(** * nebullvm.inference_learners.tvm: execution and persistence of a
      compiled Apache TVM module

    A shallow embedding of [src/nebullvm/inference_learners/tvm.py].  The
    Python methods are state-passing functions over a [world] holding what
    the methods mutate: the graph executors the learners refer to, the
    files written by [save], and the log of the calls made on the TVM
    runtime.  TVM, PyTorch and TensorFlow are external libraries: they
    appear as interfaces ([TVM], [Torch], [TensorFlow]) whose operations the
    methods compose exactly as the source does. *)

From Stdlib Require Import ZArith List Bool.
From stdpp Require Import base option list strings gmap.

Import ListNotations.
Open Scope Z_scope.
Open Scope string_scope.
Open Scope list_scope.

(** ** Exceptions and results *)

(** The first five are Python's own: the first four are raised in this
    file's code (tuple indexing, dict subscript, keyword clashes, a
    reference to an object that is gone) and [ValueError] is what a library
    may raise; the others are the errors of the collaborators, under the
    names the specification gives them.  The source defines no exception
    of its own and catches none. *)
Inductive exn : Type :=
| IndexError
| KeyError (key : string)
| TypeError (what : string)
| ReferenceError
| ValueError (what : string)
| UnsupportedDeviceKind
| UnknownInputName
| ExecutionFault
| DeviceResolutionError
| ArtifactNotFoundError
| MetadataCorruptError
| UnsupportedFrameworkError.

- - -

_WHAT NEEDS TO BE DONE_. The entries shown above should be duplicated exactly.

_ANSWER FOR THIS EXERCISE_.
(** * nebullvm.inference_learners.tvm: execution and persistence of a
      compiled Apache TVM module

    A shallow embedding of [src/nebullvm/inference_learners/tvm.py].  The
    Python methods are state-passing functions over a [world] holding what
    the methods mutate: the graph executors the learners refer to, the
    files written by [save], and the log of the calls made on the TVM
    runtime.  TVM, PyTorch and TensorFlow are external libraries: they
    appear as interfaces ([TVM], [Torch], [TensorFlow]) whose operations the
    methods compose exactly as the source does. *)

From Stdlib Require Import ZArith List Bool.
From stdpp Require Import base option list strings gmap.

Import ListNotations.
Open Scope Z_scope.
Open Scope string_scope.
Open Scope list_scope.

(** ** Exceptions and results *)

(** The first five are Python's own: the first four are raised in this
    file's code (tuple indexing, dict subscript, keyword clashes, a
    reference to an object that is gone) and [ValueError] is what a library
    may raise; the others are the errors of the collaborators, under the
    names the specification gives them.  The source defines no exception
    of its own and catches none. *)
Inductive exn : Type :=
| IndexError
| KeyError (key : string)
| TypeError (what : string)
| ReferenceError
| ValueError (what : string)
| UnsupportedDeviceKind
| UnknownInputName
| ExecutionFault
| DeviceResolutionError
| ArtifactNotFoundError
| MetadataCorruptError
| UnsupportedFrameworkError.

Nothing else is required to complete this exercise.